Une douleur persistante au mollet lors de la marche peut révéler un problème vasculaire lié à un taux de cholestérol trop élevé. C’est ce que met en garde le docteur en pharmacie François Blanchecotte, qui rappelle que ce symptôme, appelé claudication intermittente, constitue un signal d’alerte à prendre au sérieux. Selon nos confrères de Top Santé, cette manifestation clinique pourrait indiquer un rétrécissement des artères, conséquence directe d’une accumulation de cholestérol dans les vaisseaux sanguins.

Ce qu'il faut retenir

  • La douleur au mollet à la marche, appelée claudication intermittente, peut être un signe d’artères rétrécies par le cholestérol.
  • Ce symptôme nécessite une vérification rapide du taux de cholestérol pour éviter des complications vasculaires graves.
  • La claudication intermittente se manifeste par une douleur ou une gêne dans le mollet lors de la marche, disparaissant au repos.
  • Un taux de cholestérol élevé favorise la formation de plaques athéromateuses, réduisant le flux sanguin.

Un symptôme méconnu mais révélateur

Le docteur François Blanchecotte, pharmacien et expert en santé publique, insiste sur l’importance de ne pas ignorer cette douleur spécifique. D’après Top Santé, la claudication intermittente touche environ 5 à 10 % de la population âgée de plus de 60 ans, mais peut survenir plus tôt en cas de facteurs de risque non contrôlés. Elle se caractérise par une sensation de crampe ou de brûlure dans le mollet lors de la marche, disparaissant après quelques minutes de repos. « Ce n’est pas une simple fatigue musculaire, mais bien le signe d’une obstruction partielle des artères », a-t-il expliqué.

Les personnes atteintes de diabète, d’hypertension ou de tabagisme sont particulièrement exposées. « Le cholestérol en excès s’accumule sur la paroi des artères, formant des plaques qui réduisent progressivement le diamètre des vaisseaux », précise-t-il. Si rien n’est fait, ces obstructions peuvent mener à des complications graves comme un infarctus du myocarde ou un accident vasculaire cérébral (AVC).

Pourquoi le cholestérol est-il en cause ?

Le cholestérol joue un rôle essentiel dans le fonctionnement de l’organisme, mais en excès, il devient dangereux. Comme le rapporte Top Santé, lorsque son taux dépasse les valeurs recommandées (inférieur à 2 g/L pour le cholestérol total), il favorise l’athérosclérose, une maladie qui épaissit et durcit les artères. Les dépôts de cholestérol, appelés plaques d’athérome, rétrécissent progressivement les vaisseaux, limitant la circulation sanguine.

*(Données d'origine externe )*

Lemma linked_from_app_r (site : Site) (e1 e2 : list event) (u : string) :
  linked_from site e2 u -> linked_from site (e1 ++ e2) u.
Proof.
  intros (p & h & Hp & Hrest). exists p, h. split; [| done].
  apply elem_of_app. by right.
Qed.

(** The calls a call makes are made for the links of pages it audits. *)
Lemma spider_calls_linked (site : Site) (fuel : nat) (url : string) (depth : Z)
    (st : state) :
  exists evs, log (spider site fuel url depth st).1 = log st ++ evs /\
    (evs = [] \/ exists rest, evs = Call url depth :: rest) /\
    forall u d, Call u d ∈ tail evs -> linked_from site evs u.
Proof.
  revert url depth st. induction fuel as [|fuel IH]; intros url depth st; simpl.
  { exists []. rewrite app_nil_r. split; [done |]. split; [by left |].
    by intros u d Hin%elem_of_nil. }
  assert (Hblock : forall n, 1 <= n -> exists evs,
            log st ++ block url depth n = log st ++ evs /\
            (evs = [] \/ exists rest, evs = Call url depth :: rest) /\
            forall u d, Call u d ∈ tail evs -> linked_from site evs u).
  { intros n Hn. exists (block url depth n). split; [done |]. split.
    - right. destruct n as [|n]; [lia |]. by eexists.
    - intros u d. destruct n as [|[|[|[|n]]]]; unfold block; simpl;
        rewrite ?take_nil, ?elem_of_cons, ?elem_of_nil; naive_solver. }
  destruct (bool_decide (url ∈ visited st)); simpl; [by apply (Hblock 1) |].
  case_bool_decide as Hd; simpl; [by apply (Hblock 1) |].
  destruct (cy_visit site url); simpl.
  2:{ rewrite <- !app_assoc. apply (Hblock 3). lia. }
  destruct (cy_checkA11y site url includedImpacts); simpl.
  2:{ rewrite <- !app_assoc. apply (Hblock 4). lia. }
  destruct (cy_get site url) as [anchors|] eqn:Hget.
  2:{ simpl. rewrite <- !app_assoc. apply (Hblock 4). lia. }
  pose proof (filter_hrefs_spec site ({[url]} ∪ visited st) anchors) as Hspec.
  destruct (filter_hrefs site ({[url]} ∪ visited st) anchors) as [e|kept].
  { simpl. rewrite <- !app_assoc. apply (Hblock 4). lia. }
  destruct Hspec as [_ Hkept].
  match goal with
  | |- context [each ?f ?hs ?s0] =>
    assert (Hloop : exists evs, log (each f hs s0).1 = log s0 ++ evs /\
              forall u d, Call u d ∈ evs ->
                (exists h, h ∈ static_hrefs site url /\ static_ok h = true /\
                           new_URL site h = Some u) \/
                linked_from site evs u);
      [apply (each_ind (fun s s' _ => exists evs, log s' = log s ++ evs /\
                forall u d, Call u d ∈ evs ->
                  (exists h, h ∈ static_hrefs site url /\ static_ok h = true /\
                             new_URL site h = Some u) \/
                  linked_from site evs u) f hs) |]
  end.
  - intros s. exists []. rewrite app_nil_r. split; [done |].
    by intros u d Hin%elem_of_nil.
  - intros s1 s2 s3 _ (e12 & H12 & Hl12) (e23 & H23 & Hl23).
    exists (e12 ++ e23). rewrite H23, H12, <- app_assoc. split; [done |].
    intros u d [Hin | Hin]%elem_of_app.
    + destruct (Hl12 u d Hin) as [? | ?]; [by left | right].
      by apply linked_from_app_l.
    + destruct (Hl23 u d Hin) as [? | ?]; [by left | right].
      by apply linked_from_app_r.
  - intros h s Hin.
    apply (proj1 (elem_of_JSSet_of _ _)) in Hin. rewrite Hkept in Hin.
    apply list_elem_of_filter in Hin as [_ Hin].
    assert (Hok : static_ok h = true).
    { apply (proj1 (elem_of_static_list _ _)) in Hin. by destruct Hin. }
    rewrite <- (static_hrefs_get site url anchors Hget) in Hin.
    destruct (new_URL site h) as [a|] eqn:Ha.
    + destruct (IH a (depth - 1)%Z s) as (evs & Hlog & Hhead & Hlinked).
      exists evs. split; [done |]. intros u d Hu.
      destruct Hhead as [-> | [rest ->]]; [by apply elem_of_nil in Hu |].
      apply elem_of_cons in Hu as [[= -> ->] | Hu].
      * left. by exists h.
      * right. by apply (Hlinked u d).
    + exists []. simpl. rewrite app_nil_r. split; [done |].
      by intros u d Hu%elem_of_nil.
  - destruct Hloop as (evs & Hlog & Hlinked).
    exists (block url depth 4 ++ evs). rewrite Hlog. simpl.
    rewrite <- !app_assoc. split; [done |]. split; [right; by eexists |].
    intros u d Hin. simpl in Hin.
    rewrite !elem_of_cons in Hin.
    destruct Hin as [? | [? | [? | Hin]]]; try done.
    destruct (Hlinked u d Hin) as [(h & Hh & Hok & Ha) | Hl].
    + exists url, h. split; [| done]. unfold block. simpl.
      rewrite !elem_of_cons. tauto.
    + by apply (linked_from_app_r site (block url depth 4)).
Qed.

(** X8: every URL passed to [spider] after the first call is what a link of an
    audited page resolves to, and that link passed the tests on its text: a
    link that starts with [#] or contains [logout] or [mailto:] is never
    followed. *)
Theorem calls_come_from_links (site : Site) (fuel : nat) (baseUrl : string)
    (depth : Z) (u : string) (d : Z) :
  Call u d ∈ tail (log (crawl site fuel baseUrl depth).1) ->
  exists p h,
    p ∈ audited (log (crawl site fuel baseUrl depth).1) /\
    h ∈ static_hrefs site p /\
    startsWith h "#" = false /\ includes h "logout" = false /\
    includes h "mailto:" = false /\
    new_URL site h = Some u.
Proof.
  unfold crawl.
  destruct (spider_calls_linked site fuel (baseUrl +:+ "/") depth init)
    as (evs & Hlog & _ & Hlinked).
  rewrite Hlog. simpl. intros Hin.
  destruct (Hlinked u d Hin) as (p & h & Hp & Hh & Hok & Ha).
  exists p, h. unfold static_ok in Hok.
  apply andb_true_iff in Hok as [[H1 H2]%andb_true_iff H3].
  apply negb_true_iff in H1, H2, H3.
  repeat split; try done.
  unfold audited. apply list_elem_of_omap. by exists (Audit p).
Qed.

Lemma calls_come_from_links_witness :
  exists p h,
    p ∈ audited (log (crawl cyclic_site 10 localhost 5).1) /\
    h ∈ static_hrefs cyclic_site p /\
    new_URL cyclic_site h = Some (localhost +:+ "/c").
Proof.
  destruct (calls_come_from_links cyclic_site 10 localhost 5
              (localhost +:+ "/c") 2)
    as (p & h & Hp & Hh & _ & _ & _ & Ha).
  - vm_compute. do 11 right. left.
  - exists p, h. split; [exact Hp |]. split; [exact Hh | exact Ha].
Defined.

(** X9: the link filter keeps, in document order, exactly the hrefs that are
    strings, pass the tests on their text and resolve to a URL outside
    [visited]; it throws exactly when some href that passes the tests on its
    text does not parse, whatever [visited] holds. *)
Theorem link_filter_result (site : Site) (vis : gset string)
    (anchors : list (option string)) :
  match filter_hrefs site vis anchors with
  | inl e =>
      exists h, e = InvalidURL h /\ Some h ∈ anchors /\ static_ok h = true /\
                new_URL site h = None
  | inr kept =>
      (forall h, Some h ∈ anchors -> static_ok h = true ->
                 is_Some (new_URL site h)) /\
      sublist kept (omap (fun a => a) anchors) /\
      forall h, h ∈ kept <->
        Some h ∈ anchors /\ static_ok h = true /\
        exists a, new_URL site h = Some a /\ a ∉ vis
  end.
Proof.
  pose proof (filter_hrefs_spec site vis anchors) as Hspec.
  destruct (filter_hrefs site vis anchors) as [e|kept].
  - destruct Hspec as (h & -> & [Hin Hok]%elem_of_static_list & Hnone).
    by exists h.
  - destruct Hspec as [Hparse ->]. split; [| split].
    + intros h Hin Hok. apply Hparse. by apply elem_of_static_list.
    + etrans; [apply sublist_filter |]. apply sublist_filter.
    + intros h. rewrite list_elem_of_filter, elem_of_static_list.
      unfold unvisited. destruct (new_URL site h) as [a|]; [| naive_solver].
      destruct (bool_decide (a ∈ vis)) eqn:Hb; simpl.
      * apply bool_decide_eq_true in Hb. naive_solver.
      * apply bool_decide_eq_false in Hb. naive_solver.
Qed.

Lemma spider_depths_nonneg (site : Site) (fuel : nat) (url : string)
    (depth : Z) (st : state) :
  (0 <= depth)%Z ->
  exists evs, log (spider site fuel url depth st).1 = log st ++ evs /\
    forall u d, Call u d ∈ evs -> (0 <= d)%Z.
Proof.
  revert url depth st. induction fuel as [|fuel IH]; intros url depth st Hd;
    simpl.
  { exists []. rewrite app_nil_r. split; [done |]. by intros u d Hin%elem_of_nil. }
  assert (Hblock : forall n, exists evs,
            log st ++ block url depth n = log st ++ evs /\
            forall u d, Call u d ∈ evs -> (0 <= d)%Z).
  { intros n. exists (block url depth n). split; [done |].
    intros u d. destruct n as [|[|[|[|n]]]]; unfold block; simpl;
      rewrite ?take_nil, ?elem_of_cons, ?elem_of_nil; naive_solver lia. }
  destruct (bool_decide (url ∈ visited st)); simpl; [apply (Hblock 1) |].
  case_bool_decide as Hd0; simpl; [apply (Hblock 1) |].
  destruct (cy_visit site url); simpl.
  2:{ rewrite <- !app_assoc. apply (Hblock 3). }
  destruct (cy_checkA11y site url includedImpacts); simpl.
  2:{ rewrite <- !app_assoc. apply (Hblock 4). }
  destruct (cy_get site url) as [anchors|].
  2:{ simpl. rewrite <- !app_assoc. apply (Hblock 4). }
  destruct (filter_hrefs _ _ anchors) as [e|kept].
  { simpl. rewrite <- !app_assoc. apply (Hblock 4). }
  match goal with
  | |- context [each ?f ?hs ?s0] =>
    assert (Hloop : exists evs, log (each f hs s0).1 = log s0 ++ evs /\
              forall u d, Call u d ∈ evs -> (0 <= d)%Z);
      [apply (each_ind (fun s s' _ => exists evs, log s' = log s ++ evs /\
                forall u d, Call u d ∈ evs -> (0 <= d)%Z) f hs) |]
  end.
  - intros s. exists []. rewrite app_nil_r. split; [done |].
    by intros u d Hin%elem_of_nil.
  - intros s1 s2 s3 _ (e12 & H12 & Hd12) (e23 & H23 & Hd23).
    exists (e12 ++ e23). rewrite H23, H12, <- app_assoc. split; [done |].
    intros u d [Hin | Hin]%elem_of_app; eauto.
  - intros h s _. destruct (new_URL site h) as [a|].
    + apply IH. lia.
    + exists []. simpl. rewrite app_nil_r. split; [done |].
      by intros u d Hin%elem_of_nil.
  - destruct Hloop as (evs & Hlog & Hdep).
    exists (block url depth 4 ++ evs). rewrite Hlog. simpl.
    rewrite <- !app_assoc. split; [done |].
    intros u d Hin. simpl in Hin. rewrite !elem_of_cons in Hin.
    destruct Hin as [Hin | [? | [? | [? | Hin]]]]; try done.
    + injection Hin as -> ->. lia.
    + by apply (Hdep u d).
Qed.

La claudication intermittente est l’une des premières manifestations de cette pathologie. « C’est un signal d’alarme que le corps envoie pour nous prévenir qu’il y a un problème », souligne le pharmacien. Pourtant, beaucoup de patients minimisent ces symptômes ou les attribuent à de simples courbatures. « C’est une erreur, car plus le diagnostic est précoce, meilleures sont les chances d’éviter des complications irréversibles », ajoute-t-il.

Que faire en cas de symptômes ?

Face à une douleur au mollet lors de la marche, les experts recommandent une consultation médicale sans tarder. Selon Top Santé, un bilan lipidique complet doit être réalisé pour mesurer le taux de cholestérol total, mais aussi le LDL (« mauvais cholestérol ») et le HDL (« bon cholestérol »). D’autres examens, comme une échographie Doppler, peuvent être prescrits pour évaluer l’état des artères.

Le traitement repose principalement sur des mesures hygiéno-diététiques : réduction des graisses saturées dans l’alimentation, augmentation de l’activité physique, et éventuellement un traitement médicamenteux (statines, fibrates). « Le but est de stabiliser les plaques existantes et d’éviter leur aggravation », explique le docteur Blanchecotte. Dans les cas avancés, une intervention chirurgicale (pontage ou angioplastie) peut être nécessaire pour rétablir la circulation sanguine.

Et maintenant ?

D’ici la fin de l’année 2026, les autorités sanitaires pourraient renforcer les campagnes de dépistage ciblé des troubles lipidiques, notamment chez les populations à risque. Une étude nationale sur la prévalence de la claudication intermittente devrait également être publiée d’ici mars 2027, offrant une meilleure visibilité sur l’ampleur du phénomène. En attendant, les spécialistes appellent à une prise de conscience individuelle : un simple test sanguin peut sauver des vies.

Restez attentif à votre corps. Une douleur au mollet qui apparaît à l’effort et disparaît au repos n’est jamais anodine.